In the material below, the required lines run from the one containing "of the specification proved about them." through the one containing "allocator refuses leaves". Copy those lines exactly, ends included, and nothing else.

★ ★ ★ ★

(** * bluez-gatt-dbus-client: the GATT server tool and the D-Bus GATT client

    A shallow embedding of [tools/btgatt-server.c] (the attribute callbacks of
    the test server and its [notify] command) and of [src/gatt-client.c] (the
    objects exported on D-Bus for a remote GATT database), with the properties
    of the specification proved about them.

    Conventions.
    - C integers are [Z]; a conversion to a fixed width is written out with
      [uint8], [uint16], [size_t].
    - A heap block is the list of its bytes; the [NULL] block is the empty
      list.  A pointer that the code tests against [NULL] is an [option].
    - Calls that leave the program (the attribute database, the bus, libc's
      allocator) are either results returned by the model or events in a
      log; where such a call can fail, its outcome is an input of the model.
    - Log output ([PRLOG], [DBG], [error]) is left out. *)

From Stdlib Require Import ZArith Lia List String Ascii Bool.
From stdpp Require Import base tactics option list gmap strings.

Local Open Scope Z_scope.
#[local] Set Warnings "-clear-no-such-hyp".

(* ===================================================================== *)
(** ** Fixed-width integers and memory blocks *)
(* ===================================================================== *)

Definition uint8 (z : Z) : Z := z mod 2 ^ 8.
Definition uint16 (z : Z) : Z := z mod 2 ^ 16.
Definition UINT16_MAX : Z := 2 ^ 16 - 1.
Definition SIZE_MAX : Z := 2 ^ 64 - 1.
Definition size_t (z : Z) : Z := z mod 2 ^ 64.

(** The allocator, as far as the program can see it: whether the next
    request is served, what a fresh byte holds before it is written,
    whether [realloc] serves the request with a block at a new address, and
    what the block it has freed then reads as. *)
Record heap := {
  alloc_ok : bool;
  fresh : nat -> Z;
  moved : bool;
  stale : nat -> Z
}.

(** glibc: [realloc(ptr, 0)] with a block behind [ptr] frees the block and
    returns [NULL]. *)
Definition realloc_frees (old : list Z) (size : Z) : bool :=
  (size =? 0) && negb (Nat.eqb (length old) 0).

(** [realloc(ptr, size)]: [None] is the [NULL] return.  A request the
    allocator refuses leaves the old block alone; a request for 0 bytes
    frees it; otherwise the new block has [size] bytes and keeps the old
    ones up to the smaller of the two sizes. *)
Definition realloc (h : heap) (old : list Z) (size : Z) : option (list Z) :=
  if realloc_frees old size then None
  else if alloc_ok h
  then Some (map (fun i => nth i old (fresh h i)) (seq 0 (Z.to_nat size)))
  else None.

(** What a read through the pointer given to [realloc] finds once
    [realloc] has returned [NULL]: the old block, unless the call has
    freed it. *)
Definition after_null (h : heap) (old : list Z) (size : Z) : list Z :=
  if realloc_frees old size then map (stale h) (seq 0 (length old)) else old.

(** What a read through the pointer given to [realloc] finds once
    [realloc] has returned the block [blk]: that block when it stayed in
    place, and otherwise the freed block, which holds what the allocator
    left in it. *)
Definition through_old_pointer (h : heap) (old blk : list Z) : list Z :=
  if moved h then map (stale h) (seq 0 (length old)) else blk.

(** [memcpy(dst + off, src, n)].  Bytes that would fall outside [dst] are
    dropped (in C the call has no defined behaviour there). *)
Definition memcpy (dst : list Z) (off : Z) (src : list Z) (n : Z) : list Z :=
  list_inserts (Z.to_nat off) (take (Z.to_nat n) src) dst.

(** A (pointer, length) pair as the attribute database hands it to a write
    callback: a block of exactly [len] bytes, or [NULL] with nothing to
    write. *)
Definition valid_buf (value : option (list Z)) (len : Z) : Prop :=
  match value with
  | Some v => len = Z.of_nat (length v)
  | None => len = 0
  end.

★ ★ ★ ★

THE ANSWER
    of the specification proved about them.

    Conventions.
    - C integers are [Z]; a conversion to a fixed width is written out with
      [uint8], [uint16], [size_t].
    - A heap block is the list of its bytes; the [NULL] block is the empty
      list.  A pointer that the code tests against [NULL] is an [option].
    - Calls that leave the program (the attribute database, the bus, libc's
      allocator) are either results returned by the model or events in a
      log; where such a call can fail, its outcome is an input of the model.
    - Log output ([PRLOG], [DBG], [error]) is left out. *)

From Stdlib Require Import ZArith Lia List String Ascii Bool.
From stdpp Require Import base tactics option list gmap strings.

Local Open Scope Z_scope.
#[local] Set Warnings "-clear-no-such-hyp".

(* ===================================================================== *)
(** ** Fixed-width integers and memory blocks *)
(* ===================================================================== *)

Definition uint8 (z : Z) : Z := z mod 2 ^ 8.
Definition uint16 (z : Z) : Z := z mod 2 ^ 16.
Definition UINT16_MAX : Z := 2 ^ 16 - 1.
Definition SIZE_MAX : Z := 2 ^ 64 - 1.
Definition size_t (z : Z) : Z := z mod 2 ^ 64.

(** The allocator, as far as the program can see it: whether the next
    request is served, what a fresh byte holds before it is written,
    whether [realloc] serves the request with a block at a new address, and
    what the block it has freed then reads as. *)
Record heap := {
  alloc_ok : bool;
  fresh : nat -> Z;
  moved : bool;
  stale : nat -> Z
}.

(** glibc: [realloc(ptr, 0)] with a block behind [ptr] frees the block and
    returns [NULL]. *)
Definition realloc_frees (old : list Z) (size : Z) : bool :=
  (size =? 0) && negb (Nat.eqb (length old) 0).

(** [realloc(ptr, size)]: [None] is the [NULL] return.  A request the
    allocator refuses leaves the old block alone; a request for 0 bytes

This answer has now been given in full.